ただし、歯科用インプラントでチタン合金が使用されている場合は注意してください。ニッケルが含まれている場合は共鳴します。

純チタンではない場合は、必ず素材を歯科医師に確認してください。

金属だけど体にほとんど影響はみられない

インプラント治療にチタンが使用される理由は主に下記の3つです。

金属アレルギーが発症しにくい

顎骨との親和性が高い

耐久性が高い

チタンは人体と親和性が高いため、顎骨と接合しやすくて金属アレルギーが発症しにくいのが特徴です。

ただし、絶対に金属アレルギーが発症しないわけではありません。アレルギーが出る場合もあり、その場合は別の素材を使用します。

また、耐久性が高いという点もチタンのメリットといえるでしょう。長期間使用しても壊れることが少ないため、再手術の必要性は少なくなります。

噛む・咀嚼するという行為も気兼ねなくできるため、日常生活に支障をきたすことは少ないでしょう。

MRI検査で金属がNGな理由

そもそも、なぜMRI検査では金属がNGなのでしょうか。
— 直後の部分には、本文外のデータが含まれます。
(** X24.  The loop of [main] over the target playlists, when it returns,
    has asked the catalog for the version of every target playlist, once
    each and in order, whatever the rebuild times and the rebuild interval
    say: the interval decides which rebuild times are renewed, not which
    profiles are looked up. *)
Theorem buildProfiles_asks_the_version_of_every_target
  (state : State) (targets : list string) (w : World)
  (acc : Record GenreProfile * gmap string string) :
  res (buildProfiles state targets w) = Ok acc →
  versionRequests (trace (buildProfiles state targets w)) = targets.
Proof.
  unfold buildProfiles.
  generalize (@nil (string * GenreProfile),
              default (∅ : gmap string string) (lastProfileRebuildTime state)).
  revert w acc. induction targets as [|pid targets IH]; intros w acc s0 Hres;
    [done|].
  cbn [forOf] in Hres |- *. destruct s0 as [profiles updated].
  match type of Hres with
  | res ((?m ≫= _) w) = _ => destruct (res (m w)) as [s1|e] eqn:Hbody
  end; [|by rewrite (bind_throw _ _ _ e Hbody) in Hres].
  rewrite (bind_ok _ _ _ s1 Hbody) in Hres |- *. cbn [res trace] in Hres |- *.
  rewrite versionRequests_app, (IH _ acc s1 Hres). clear Hres IH.
  change (pid :: targets) with ([pid] ++ targets). f_equal.
  revert Hbody.
  set (last := default ∅ (lastProfileRebuildTime state) !! pid).
  pose proof (shouldRebuildProfile_trace last w) as Hquiet.
  destruct (res (shouldRebuildProfile last w)) as [needs|e] eqn:Hneeds;
    [|by rewrite (bind_throw _ _ _ e Hneeds)].
  rewrite (bind_ok _ _ _ needs Hneeds). cbn [res trace]. rewrite Hquiet.
  set (w1 := world (shouldRebuildProfile last w)).
  destruct (res (buildPlaylistGenreProfile pid w1)) as [prof|e] eqn:Hprof;
    [|by destruct needs; rewrite (bind_throw _ _ _ e Hprof)].
  pose proof (buildPlaylistGenreProfile_version w1 pid prof Hprof) as Hv.
  destruct needs; rewrite (bind_ok _ _ _ prof Hprof); cbn [res trace];
    intros _; rewrite app_nil_l, versionRequests_app, Hv; done.
Qed.

(** ** The retry loop *)

Section RetryLoop.
Context {A : Type}.
Context (refreshAccessToken : nat → Retry.Answer string)
  (fn : nat → Retry.Answer A).

Abbreviation retryFrom := (Retry.retryFrom refreshAccessToken fn).
Abbreviation tryOnce := (Retry.tryOnce refreshAccessToken fn).

Lemma sleeps_app (l1 l2 : list Retry.Step) :
  Retry.sleeps (l1 ++ l2) = Retry.sleeps l1 ++ Retry.sleeps l2.
Proof. apply omap_app. Qed.

Lemma refresh_called (c : Retry.Client) :
  Retry.called (Retry.refresh refreshAccessToken c).2 = Retry.called c.
Proof. unfold Retry.refresh. by destruct (refreshAccessToken _). Qed.

Lemma tryOnce_called (c : Retry.Client) :
  Retry.called c ≤ Retry.called (tryOnce c).2 ≤ S (Retry.called c).
Proof.
  unfold Retry.tryOnce, Retry.ensureAccessToken, Retry.refresh.
  destruct (truthyOpt _); [simpl; lia|].
  destruct (refreshAccessToken _); simpl; lia.
Qed.
(** * Excel Insight Wizard: the wizard state machine and its relational merge

    A shallow embedding of [streamlit_app.py]: the three-step wizard
    (upload, relate, visualize), its session state, and the contract of the
    join it delegates to [pd.merge]. *)

From Stdlib Require Import String List ZArith Bool Lia PeanoNat.
From Stdlib Require Import Permutation.
Import ListNotations.
Local Open Scope string_scope.
Local Open Scope list_scope.

(* ================================================================== *)
(** * Tabular data *)

(** A cell of a sheet: the tagged variant of the data model (absent, number,
    text, boolean, date). *)
Inductive Value : Type :=
| VNull
| VNum (n : Z)
| VText (s : string)
| VBool (b : bool)
| VDate (d : Z).

Inductive Kind : Type := KNum | KText | KBool | KDate.

Definition kind_of (v : Value) : option Kind :=
  match v with
  | VNull => None
  | VNum _ => Some KNum
  | VText _ => Some KText
  | VBool _ => Some KBool
  | VDate _ => Some KDate
  end.

Definition kind_eqb (a b : Kind) : bool :=
  match a, b with
  | KNum, KNum | KText, KText | KBool, KBool | KDate, KDate => true
  | _, _ => false
  end.

(** Equality of cells: numbers by value, text by exact match, never across
    kinds. *)
Definition value_eqb (a b : Value) : bool :=
  match a, b with
  | VNull, VNull => true
  | VNum x, VNum y => Z.eqb x y
  | VText x, VText y => String.eqb x y
  | VBool x, VBool y => Bool.eqb x y
  | VDate x, VDate y => Z.eqb x y
  | _, _ => false
  end.

Definition Row : Type := list Value.

(** A [pandas.DataFrame]: the column labels and the rows, in order. *)
Record DataFrame : Type := mkDataFrame {
  columns : list string;
  rows : list Row
}.

Definition empty_frame : DataFrame := mkDataFrame [] [].

(** Every row has one cell per column. *)
Definition well_formed (df : DataFrame) : Prop :=
  Forall (fun r => length r = length (columns df)) (rows df).

(** [df.to_dict('records')]: each row as a mapping from column name to
    value. *)
Definition to_records (df : DataFrame) : list (list (string * Value)) :=
  map (fun r => combine (columns df) r) (rows df).

(* ================================================================== *)
(** * The join engine

    The script joins two sheets with [pd.merge]. The definitions of this
    part give that call its contract: the rows of each join kind, the column
    labels of the result, and when the call raises. *)

(** The [how] argument of the merge: "inner", "left", "right", "outer". *)
Inductive JoinKind : Type := Inner | LeftJoin | RightJoin | Outer.

Inductive PyExn : Type :=
| KeyError
| ValueError
| MergeError
| ExcelError.

(** The result of a call that may raise. *)
Inductive PyResult (A : Type) : Type :=
| Returned (a : A)
| Raised (e : PyExn).
Arguments Returned {A} a.
Arguments Raised {A} e.

Fixpoint index_of (c : string) (cols : list string) : option nat :=
  match cols with
  | [] => None
  | x :: rest =>
      if String.eqb x c then Some 0%nat else option_map S (index_of c rest)
  end.

Definition cell (i : nat) (r : Row) : Value := nth i r VNull.

Definition remove_nth {A : Type} (i : nat) (l : list A) : list A :=
  firstn i l ++ skipn (S i) l.

Fixpoint set_nth {A : Type} (i : nat) (v : A) (l : list A) : list A :=
  match l, i with
  | [], _ => []
  | _ :: t, O => v :: t
  | x :: t, S j => x :: set_nth j v t
  end.

Definition mem (c : string) (l : list string) : bool := existsb (String.eqb c) l.

(** The kinds of the non-null cells of column [i]. *)
Definition key_kinds (i : nat) (rs : list Row) : list Kind :=
  flat_map (fun r => match kind_of (cell i r) with
                     | Some k => [k]
                     | None => []
                     end) rs.

(** Two key columns are incompatible when both hold data and no kind of the
    one occurs in the other: no pair of cells could ever match. *)
Definition kinds_incompatible (ks1 ks2 : list Kind) : bool :=
  match ks1, ks2 with
  | [], _ | _, [] => false
  | _, _ => forallb (fun k => negb (existsb (kind_eqb k) ks2)) ks1
  end.

Section Join.
(** The two tables, the positions [li] and [ri] of the key columns, and
    whether the two key columns carry the same label (in which case the
    output has that column once). *)
Variables (left right : DataFrame) (li ri : nat) (same_key : bool).

Definition right_part (r : Row) : Row :=
  if same_key then remove_nth ri r else r.

Definition right_width : nat :=
  if same_key then Nat.pred (length (columns right))
  else length (columns right).

Definition matches (l r : Row) : bool := value_eqb (cell li l) (cell ri r).

(** A left row paired with a matching right row. *)
Definition paired (l r : Row) : Row := l ++ right_part r.

(** An unmatched left row: the right-side columns are null-filled. *)
Definition left_only (l : Row) : Row := l ++ repeat VNull right_width.

(** An unmatched right row: the left-side columns are null-filled; a
    shared key column keeps the right key. *)
Definition right_only (r : Row) : Row :=
  let blank := repeat VNull (length (columns left)) in
  (if same_key then set_nth li (cell ri r) blank else blank) ++ right_part r.

Definition inner_rows : list Row :=
  flat_map (fun l => map (paired l) (filter (matches l) (rows right)))
           (rows left).

Definition left_rows : list Row :=
  flat_map (fun l => match filter (matches l) (rows right) with
                     | [] => [left_only l]
                     | ms => map (paired l) ms
                     end) (rows left).

Definition right_rows : list Row :=
  flat_map (fun r => match filter (fun l => matches l r) (rows left) with
                     | [] => [right_only r]
                     | ms => map (fun l => paired l r) ms
                     end) (rows right).

Definition outer_rows : list Row :=
  left_rows
  ++ map right_only
       (filter (fun r => negb (existsb (fun l => matches l r) (rows left)))
               (rows right)).

Definition joined_rows (how : JoinKind) : list Row :=
  match how with
  | Inner => inner_rows
  | LeftJoin => left_rows
  | RightJoin => right_rows
  | Outer => outer_rows
  end.
End Join.

(** Column labels of the output: left columns then right columns (without a
    shared key column); a label present on both sides, other than a shared
    key, is suffixed [_x] on the left and [_y] on the right, the defaults of
    [pd.merge]. *)
Definition merged_columns (lcols rcols : list string) (lkey rkey : string)
  : list string :=
  let same := String.eqb lkey rkey in
  let shared c := mem c lcols && mem c rcols
                  && negb (same && String.eqb c lkey) in
  let ri := match index_of rkey rcols with Some i => i | None => 0%nat end in
  map (fun c => if shared c then String.append c "_x" else c) lcols
  ++ map (fun c => if shared c then String.append c "_y" else c)
       (if same then remove_nth ri rcols else rcols).

(** Modelled from the spec: [pd.merge(left, right, left_on=, right_on=, how=)]
    is pandas code and not part of this repository; this is the contract of
    the Join Engine ([merge(left, right, leftKey, rightKey, kind)]): both key
    columns must exist, key columns of incompatible kinds are a merge error,
    and the rows are those of the four join kinds, with the full cross
    product of the matching rows of a key value. *)
Definition merge (left right : DataFrame) (left_on right_on : option string)
  (how : JoinKind) : PyResult DataFrame :=
  match left_on, right_on with
  | Some lkey, Some rkey =>
      match index_of lkey (columns left), index_of rkey (columns right) with
      | Some li, Some ri =>
          if kinds_incompatible (key_kinds li (rows left))
                                (key_kinds ri (rows right))
          then Raised ValueError
          else Returned
                 (mkDataFrame
                    (merged_columns (columns left) (columns right) lkey rkey)
                    (joined_rows left right li ri (String.eqb lkey rkey) how))
      | _, _ => Raised KeyError
      end
  | _, _ => Raised MergeError
  end.

Definition returned {A : Type} (res : PyResult A) : option A :=
  match res with
  | Returned a => Some a
  | Raised _ => None
  end.

(** How many rows hold [k] in column [i]. *)
Definition count_key (i : nat) (k : Value) (rs : list Row) : nat :=
  length (filter (fun r => value_eqb (cell i r) k) rs).

(** The rows of a table that find no partner in the other table. *)
Definition unmatched_left (left right : DataFrame) (li ri : nat) : list Row :=
  filter (fun l => negb (existsb (fun r => matches li ri l r) (rows right)))
         (rows left).

Definition unmatched_right (left right : DataFrame) (li ri : nat) : list Row :=
  filter (fun r => negb (existsb (fun l => matches li ri l r) (rows left)))
         (rows right).

(** The null-filled rows a join kind adds to the matched pairs: none for
    [inner], the unmatched left rows for [left], the unmatched right rows for
    [right], both for [outer]. *)
Definition fill_rows (left right : DataFrame) (li ri : nat) (same_key : bool)
  (how : JoinKind) : list Row :=
  match how with
  | Inner => []
  | LeftJoin => map (left_only right same_key) (unmatched_left left right li ri)
  | RightJoin =>
      map (right_only left li ri same_key) (unmatched_right left right li ri)
  | Outer =>
      map (left_only right same_key) (unmatched_left left right li ri)
      ++ map (right_only left li ri same_key)
           (unmatched_right left right li ri)
  end.

(** Where the right key stands in an output row: in the shared key column,
    or after the left columns. *)
Definition right_key_position (left : DataFrame) (li ri : nat)
  (same_key : bool) : nat :=
  if same_key then li else (length (columns left) + ri)%nat.

(** How many rows hold [k] in both key positions [i] and [j]. *)
Definition count_matched (i j : nat) (k : Value) (rs : list Row) : nat :=
  length (filter (fun r => value_eqb (cell i r) k && value_eqb (cell j r) k)
                 rs).

(** The tables of the join-correctness example. *)
Definition example_left : DataFrame :=
  mkDataFrame ["id"; "a"] [[VNum 1; VText "x"]; [VNum 2; VText "y"]].
Definition example_right : DataFrame :=
  mkDataFrame ["id"; "b"] [[VNum 1; VText "p"]; [VNum 3; VText "q"]].

(** The tables of the row-multiplicity example. *)
Definition dup_left : DataFrame :=
  mkDataFrame ["key"; "a"] [[VNum 5; VText "u"]; [VNum 5; VText "v"]].
Definition dup_right : DataFrame :=
  mkDataFrame ["key"; "b"] [[VNum 5; VText "w"]].


(* ================================================================== *)
(** * Python objects: dictionaries and the heap of data frames *)

(** A [dict] with string keys: insertion ordered, one entry per key. *)
Definition Dict (V : Type) : Type := list (string * V).

Fixpoint dict_get {V : Type} (k : string) (d : Dict V) : option V :=
  match d with
  | [] => None
  | (k', v) :: rest => if String.eqb k' k then Some v else dict_get k rest
  end.

(** [d[k] = v]: an existing key keeps its position, a new key goes last. *)
Fixpoint dict_set {V : Type} (k : string) (v : V) (d : Dict V) : Dict V :=
  match d with
  | [] => [(k, v)]
  | (k', v') :: rest =>
      if String.eqb k' k then (k', v) :: rest else (k', v') :: dict_set k v rest
  end.

Definition dict_keys {V : Type} (d : Dict V) : list string := map fst d.

(** [{k: v for (k, v) in items}] *)
Definition dict_of {V : Type} (items : list (string * V)) : Dict V :=
  fold_left (fun d kv => dict_set (fst kv) (snd kv) d) items [].

(** Data frames are objects: the session holds references to them, and two
    names may denote the same frame. *)
Definition Ref : Type := nat.
Definition Heap : Type := list DataFrame.

Definition deref (h : Heap) (r : Ref) : DataFrame := nth r h empty_frame.

(** A newly built frame gets a reference no existing name holds. *)
Definition alloc (df : DataFrame) (h : Heap) : Ref * Heap :=
  (length h, h ++ [df]).

(* ================================================================== *)
(** * Session state and the Streamlit script monad *)

(** [st.session_state]: the keys [step], [dataframes], [final_df]. *)
Record SessionState : Type := mkSession {
  step : Z;
  dataframes : Dict Ref;
  final_df : option Ref
}.

(** Lines 16-21: the values a new session starts with. *)
Definition initial_session : SessionState := mkSession 1 [] None.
MRI検査のときに金属を持っていると、以下のようなトラブルが起きる場合があります。

検査画像への映り込み

金属部分の発熱

これらトラブルについて解説するので参考にしてください。

検査結果の画像に影が映り込むことがある

ペースメーカーや人工内耳などの金属を使用した医療機器が体内に埋め込まれていると、MRI検査受診時に画像に影が映り込むことがあるといわれています。

強力な磁場をつかって身体の水分を振動させ、影を作って撮影するのがMRIです。そのため、金属があるとその金属が磁場に反応してしまいます。

その結果、影が残ったりノイズが映りこんだりなどし、うまく撮影ができないのです。

歯科用インプラントではこのような問題は心配ありません。しかしまれになじみのないインプラントメーカーが使用されていることもあり、チタン以外の金属が使われている可能性もあります。

その場合、検査結果に影響を及ぼすことがありますので、注意しましょう。

金属部分が過熱する恐れがある

金属が磁場に反応すると、金属部分が発熱する恐れがあります。金属が発熱するとやけどすることもあり、危険です。

ペースメーカーや人工内耳などの金属を埋め込んでいる方がMRI検査を受けられないのは、金属が発熱してやけどする危険性があるためなのです。

しかし、一般的なインプラントに使用されている歯科用チタンは、磁場に反応しない素材となっています。

実際に歯科用インプラントのMRIでの発熱に関する報告は、日本放射線技術学会の論文でも、最大で1℃程度と報告されていますので通常は問題ないと考えられます。

ただし、インプラントを製造するメーカーは多数あります。メーカーの中にはチタン以外の素材が多く含まれたものもあるかもしれません。

インプラント治療時に詳しい説明がなかった場合は、必ず歯科医師に確認してください。